#### Task description
Tally the lines below that contain "Global". The number is the whole answer.

#### Extracted material
Lemma show_results_library results : ∀ (w w1 : world doc),
  show_results results w = Done w1 → library w1 = library w.
Proof.
  induction results as [|entry rest IH]; intros w w1; simpl.
  - by intros [= <-].
  - destruct (getitem entry "read"); [|done]. simpl.
    destruct (getitem entry "title"); [|done]. simpl.
    destruct (getitem entry "author"); [|done]. simpl.
    destruct (getitem entry "year"); [|done]. simpl.
    destruct (getitem entry "genre"); [|done]. simpl.
    intros Hshow. by apply IH in Hshow.
Qed.

Lemma search_books_library search_type search_term (w w1 : world doc) results :
  search_books search_type search_term w = Done (results, w1) → library w1 = library w.
Proof.
  unfold search_books. destruct (truthy (JStr search_term)); [|by intros [= _ <-]].
  destruct (iterate (library w)) as [books|]; [|done]. simpl.
  destruct (search_entries search_type search_term books []) as [found|]; [|done].
  cbn [mbind outcome_bind].
  destruct found as [|entry rest]; cbn [truthy]; [by intros [= _ <-]|].
  destruct (show_results (entry :: rest) _) as [w2|] eqn:Hshow; [|done].
  cbn [mbind outcome_bind]. intros [= _ <-].
  by apply show_results_library in Hshow.
Qed.

(** X26: no page removes a book.  Whenever a run with the sidebar form
    closed returns and no file was uploaded, the collection it leaves is
    the collection it loaded, followed by at most one new book, and by none
    unless the page is the add page. *)
Theorem main_never_deletes (w w' : world doc) selected shown :
  main selected None w = Done (w', shown) →
  (∀ text, selected ≠ ManageData (Some text)) →
  ∃ books extra,
    library (load_library w) = JArr books ∧
    library w' = JArr (books ++ extra) ∧
    (length extra ≤ 1)%nat ∧
    (extra ≠ [] → ∃ form, selected = AddNewBook form).
Proof.
  intros Hmain Hpage. unfold main in Hmain.
  destruct (load_library_collection w) as (books & Hlib & _).
  exists books.
  assert (∃ w1 shown1 extra,
    match selected with
    | LibraryOverview => cards ← library_view (load_library w); Done (load_library w, cards)
    | AddNewBook form => w1 ← add_book form (load_library w); Done (w1, [])
    | SearchBooks search_type search_term =>
        '(_, w1) ← search_books search_type search_term (load_library w); Done (w1, [])
    | Statistics => w1 ← display_statistics (load_library w); Done (w1, [])
    | ManageData uploaded_file => Done ((file_handling uploaded_file (load_library w)).2, [])
    end = Done (w1, shown1) ∧
    library w1 = JArr (books ++ extra) ∧ (length extra ≤ 1)%nat ∧
    (extra ≠ [] → ∃ form, selected = AddNewBook form))
    as (w1 & shown1 & extra & Hpage1 & Hlib1 & Hextra & Hadd).
  { destruct selected as [|form|search_type search_term| |[text|]].
    - destruct (library_view (load_library w)) as [cards|]; [|done].
      eexists _, _, []. rewrite app_nil_r. split; [done|]. split; [done|].
      split; [simpl; lia | done].
    - destruct (add_book_extends form (load_library w) books Hlib)
        as (w1 & extra & -> & Hlib1 & _ & Hextra & _).
      eexists _, _, extra. split; [done|]. split; [done|]. split; [done|].
      intros _. by exists form.
    - destruct (search_books search_type search_term (load_library w))
        as [[results w1]|] eqn:Hsearch; [|done].
      apply search_books_library in Hsearch.
      eexists _, _, []. rewrite app_nil_r. split; [done|].
      split; [by rewrite Hsearch|]. split; [simpl; lia | done].
    - unfold display_statistics in *. rewrite Hlib in *.
      destruct (truthy (JArr books)); simpl in *.
      + destruct (statistics_charts (JArr books)); [|done].
        eexists _, _, []. rewrite app_nil_r. split; [done|]. split; [done|].
        split; [simpl; lia | done].
      + eexists _, _, []. rewrite app_nil_r. split; [done|]. split; [done|].
        split; [simpl; lia | done].
    - by destruct (Hpage text).
    - eexists _, _, []. rewrite app_nil_r. split; [done|]. split; [done|].
      split; [simpl; lia | done]. }
  rewrite Hpage1 in Hmain. cbn [mbind outcome_bind] in Hmain.
  destruct (library_snapshot w1); [|done]. injection Hmain as <- _.
  by exists extra.
Qed.
(** * SLIP network driver (drivers/net/slip.c): a shallow embedding

    The driver frames IP datagrams on a serial line following RFC 1055.
    This development embeds the transmit path ([slip_transmit],
    [slip_txpoll], one iteration of [slip_txtask]), the receive path
    ([slip_receive], [slip_rxtask]), the network callbacks ([slip_ifup],
    [slip_ifdown], [slip_txavail]) and [slip_initialize], and states the
    framing properties over them.

    Conventions.
    - C integers are [Z]; a conversion to a sized type is written out
      ([uint8], [uint16], [int16]).
    - The two packet buffers are lists of bytes updated in place by index.
    - The serial line is a pair of byte streams: the bytes still to be read
      are an explicit argument of the receive functions, the bytes written
      are accumulated in the [tty_out] field of the [world].
    - Calls that leave the driver (the IP stack, the scheduler, the file
      system, the error log) are recorded in order in the [calls] field. *)

From Stdlib Require Import ZArith Lia List Bool.
From stdpp Require Import base numbers list.

Local Open Scope Z_scope.

(** ** Sized integers *)

Definition uint8 (x : Z) : Z := x mod 256.
Definition uint16 (x : Z) : Z := x mod 65536.
Definition int16 (x : Z) : Z := (x + 32768) mod 65536 - 32768.

Definition is_uint8 (b : Z) : Prop := 0 <= b < 256.

(** ** SLIP special character codes (octal 0300, 0333, 0334, 0335) *)

Definition SLIP_END : Z := 192.
Definition SLIP_ESC : Z := 219.
Definition SLIP_ESC_END : Z := 220.
Definition SLIP_ESC_ESC : Z := 221.

(** TX poll delay = 1 second = 1000000 microseconds. *)
Definition SLIP_WDDELAY : Z := 1 * 1000000.

Definition OK : Z := 0.
Definition SIGALRM : Z := 14.

(** ** Driver state *)

(** [dev.d_buf] points at one of the two buffers of the driver structure
    (or nowhere, after the [memset] of [slip_initialize]). *)
Inductive bufptr := NULLBUF | RXBUF | TXBUF.

(** The statistics updated by the NETDEV_* macros. *)
Record netdev_statistics_s := mk_stats {
  rx_packets : Z;
  rx_ipv4 : Z;
  rx_ipv6 : Z;
  rx_errors : Z;
  tx_packets : Z;
  tx_done : Z
}.
(** *** Several threads inside [start] at once

    [start] is two steps: the compare-and-set on [m_started] (one atomic
    operation) and, for the winner only, the assignment to
    [m_shutdown_change_cb]. A thread is at one of these two steps or has
    returned. *)

Inductive start_pc : Type :=
| AtCas (f : callable_arg)
| AtStore (f : callable_arg)
| Returned (f : callable_arg) (r : bool).

Definition thread_step (e : net_entity_base) (t : start_pc)
  : net_entity_base * start_pc :=
  match t with
  | AtCas f =>
      let '(won, started', _) :=
        Atomic.compare_exchange_strong (m_started e) false true in
      ({| m_started := started';
          m_shutdown_change_cb := m_shutdown_change_cb e |},
       if won then AtStore f else Returned f false)
  | AtStore f =>
      ({| m_started := m_started e; m_shutdown_change_cb := f |},
       Returned f true)
  | Returned f r => (e, Returned f r)
  end.

Fixpoint set_nth (i : nat) (t : start_pc) (ts : list start_pc)
  : list start_pc :=
  match ts, i with
  | [], _ => []
  | _ :: ts', O => t :: ts'
  | t0 :: ts', S i' => t0 :: set_nth i' t ts'
  end.

(** Thread [i] takes its next step (nothing happens when there is no
    thread [i]). *)
Definition sched_step (i : nat) (m : net_entity_base * list start_pc)
  : net_entity_base * list start_pc :=
  let '(e, ts) := m in
  match nth_error ts i with
  | Some t => let '(e', t') := thread_step e t in (e', set_nth i t' ts)
  | None => m
  end.

(** A schedule names the thread that moves at each step. *)
Fixpoint run_schedule (sched : list nat) (m : net_entity_base * list start_pc)
  : net_entity_base * list start_pc :=
  match sched with
  | [] => m
  | i :: sched' => run_schedule sched' (sched_step i m)
  end.

(** A thread whose compare-and-set succeeded. *)
Definition is_winner (t : start_pc) : bool :=
  match t with
  | AtCas _ => false
  | AtStore _ => true
  | Returned _ r => r
  end.

Definition winners (ts : list start_pc) : nat :=
  length (filter is_winner ts).

(** No [stop] among the calls. *)
Definition no_stop (cs : list call) : bool :=
  forallb (fun c => negb (is_stop c)) cs.

Definition weight (t : start_pc) : nat := if is_winner t then 1 else 0.

(** What holds of the racing threads at every moment: at most one has
    won the compare-and-set, none has while the flag is still false, and
    a thread that returned [true] finds its own callable stored. *)
Definition race_inv (m : net_entity_base * list start_pc) : Prop :=
  winners (snd m) <= 1
  /\ (m_started (fst m) = false -> winners (snd m) = 0)
  /\ (forall g, In (Returned g true) (snd m) ->
                m_shutdown_change_cb (fst m) = g).

(** Racing on an entity that is started already: the entity never
    changes and nobody wins. *)
Definition lost_inv (e0 : net_entity_base)
    (m : net_entity_base * list start_pc) : Prop :=
  fst m = e0 /\ winners (snd m) = 0.
(** X21: an epoch average equal to the best score so far is not an
    improvement: [BatchScoring.on_epoch_end] records the flag [False] and
    keeps the best score, in either direction. *)
Theorem BatchScoring_tie_is_not_best (self : ScoringBase Model) w s lower :
  lower_is_better self = Some lower →
  best w = Fin s →
  get_avg_score self (fitted w) (history (net w)) = Ok s →
  let w' := (batch_on_epoch_end self w).2 in
  last_field (history (net w')) (name_ (fitted w) +:+ "_best")
  = Some (HBool false)
  ∧ fitted w' = fitted w.
Proof.
  intros Hdir Hbest Havg w'. unfold w'.
  destruct (get_avg_score_found _ _ _ _ Havg) as (h & e & _ & Hh & _).
  rewrite (batch_on_epoch_end_scored _ _ _ _ _ Hh Havg). simpl.
  rewrite last_field_snoc.
  unfold fields_after, fitted_after, _is_best_score.
  rewrite Hdir, Hbest.
  rewrite xltb_irrefl.
  destruct lower; cbn [fields]; rewrite lookup_insert_eq;
    by rewrite bool_decide_eq_false_2.
Qed.

(** X22: a dataset whose inputs are [None] makes
    [EpochScoring.on_epoch_end] return at once: nothing is scored or
    recorded, and, unlike for a dataset without input and target views,
    no warning is emitted. *)
Theorem EpochScoring_no_inputs self dataset_train dataset_valid w y :
  (if on_train self then dataset_train else dataset_valid)
  = DatasetXy PNone y →
  EpochScoring_on_epoch_end net_score named_scorer self
    dataset_train dataset_valid w
  = (Ok tt, w).
Proof.
  intros Hd. unfold EpochScoring_on_epoch_end. run_epoch. by rewrite Hd.
Qed.
(** Twelve of the fifteen operations never panic: whatever the arguments,
    the transport's answer and the decoder's result, they return to the
    caller.  ([EventsCountries], [ExchangeRates] and [Global] are the three
    that can.) *)
Theorem twelve_operations_never_panic c ctx (w : W) :
  returns (outcome tr (Ping c ctx) w)
  /\ (∀ ids vs, returns (outcome tr (SimplePrice c ctx ids vs) w))
  /\ (∀ id cur, returns (outcome tr (SimpleSinglePrice c ctx id cur) w))
  /\ returns (outcome tr (SimpleSupportedVSCurrencies c ctx) w)
  /\ (∀ p, returns (outcome tr (CoinsList c ctx p) w))
  /\ (∀ vs ids order perPage page sparkline pcp,
        returns (outcome tr (CoinsMarket c ctx vs ids order perPage page sparkline pcp) w))
  /\ (∀ id l t m cd dd s, returns (outcome tr (CoinsID c ctx id l t m cd dd s) w))
  /\ (∀ id page, returns (outcome tr (CoinsIDTickers c ctx id page) w))
  /\ (∀ id date l, returns (outcome tr (CoinsIDHistory c ctx id date l) w))
  /\ (∀ id vs days, returns (outcome tr (CoinsIDMarketChart c ctx id vs days) w))
  /\ returns (outcome tr (EventsTypes c ctx) w)
  /\ returns (outcome tr (AssetPlatforms c ctx) w).
Proof.
  split_all; intros.
  3: by destruct (SimpleSinglePrice_outcome c ctx id cur w) as (r & -> & _).
  all: by outcome_cases.
Qed.

(** Every operation but [CoinsIDMarketChart] returns a nil result whenever
    it returns an error, whatever the cause of the error. *)
Theorem error_excludes_result c ctx (w : W) :
  nil_on_error (outcome tr (Ping c ctx) w)
  /\ (∀ ids vs, nil_on_error (outcome tr (SimplePrice c ctx ids vs) w))
  /\ (∀ id cur, nil_on_error (outcome tr (SimpleSinglePrice c ctx id cur) w))
  /\ nil_on_error (outcome tr (SimpleSupportedVSCurrencies c ctx) w)
  /\ (∀ p, nil_on_error (outcome tr (CoinsList c ctx p) w))
  /\ (∀ vs ids order perPage page sparkline pcp,
        nil_on_error
          (outcome tr (CoinsMarket c ctx vs ids order perPage page sparkline pcp) w))
  /\ (∀ id l t m cd dd s, nil_on_error (outcome tr (CoinsID c ctx id l t m cd dd s) w))
  /\ (∀ id page, nil_on_error (outcome tr (CoinsIDTickers c ctx id page) w))
  /\ (∀ id date l, nil_on_error (outcome tr (CoinsIDHistory c ctx id date l) w))
  /\ nil_on_error (outcome tr (EventsCountries c ctx) w)
  /\ nil_on_error (outcome tr (EventsTypes c ctx) w)
  /\ nil_on_error (outcome tr (ExchangeRates c ctx) w)
  /\ nil_on_error (outcome tr (Global c ctx) w)
  /\ match outcome tr (AssetPlatforms c ctx) w with
     | Returned (r, Some _) => r = AssetPlatforms_nil
     | _ => True
     end.
Proof.
  split_all; intros.
  3: { destruct (SimpleSinglePrice_outcome c ctx id cur w) as ([[d|] [e|]] & -> & Hr & _);
         try done. by discriminate Hr. }
  all: outcome_cases.
  all: repeat (simpl; try done;
         match goal with
         | |- context [match ?d with Some _ => _ | None => _ end] => destruct d
         | |- nil_on_error (Returned (?x, None)) => by destruct x
         end).
Qed.

Ltac nonempty_arguments :=
  repeat match goal with
  | Hne : ?s ≠ "" |- _ => destruct s; [done|]; clear Hne
  end.
(** * bridge_configurator: src/utils/ipUtils.js

    A shallow embedding of the IP / subnet toolkit of the repository and of
    the parts of its one dependency, the npm package ipaddr.js (2.x), that
    the toolkit calls.  JavaScript strings are modelled as [string]
    (characters are code units below 256), integer-valued Numbers as [Z],
    a Number that may be NaN as [option Z], and exceptions with the error
    monad [result]. *)

From Stdlib Require Import ZArith List String Ascii Bool Lia.
Import ListNotations.
Open Scope string_scope.
Open Scope Z_scope.

(** ** Exceptions *)

Inductive result (A : Type) : Type :=
| Ok (a : A)
| Throw (e : string).
Arguments Ok {A} a.
Arguments Throw {A} e.

Definition bind {A B : Type} (c : result A) (k : A -> result B) : result B :=
  match c with
  | Ok a => k a
  | Throw e => Throw e
  end.

Notation "x <- c ;; k" := (bind c (fun x => k))
  (at level 61, c at next level, right associativity).

(** [try { c } catch (e) { h }] *)
Definition try_catch {A : Type} (c : result A) (h : A) : A :=
  match c with
  | Ok a => a
  | Throw _ => h
  end.

(** ** Regular expressions

    A backtracking matcher for the fragment of ECMAScript regular
    expressions that ipaddr.js and ipUtils.js use: character classes,
    sequence, ordered alternation, greedy repetition, capture groups and
    the end-of-input assertion. *)
Module RegExp.

Inductive regex : Type :=
| Eps
| Chr (p : ascii -> bool)
| Seq (r1 r2 : regex)
| Alt (r1 r2 : regex)
| Star (r : regex)
| Grp (i : nat) (r : regex)
| Eos.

#### Answer area
2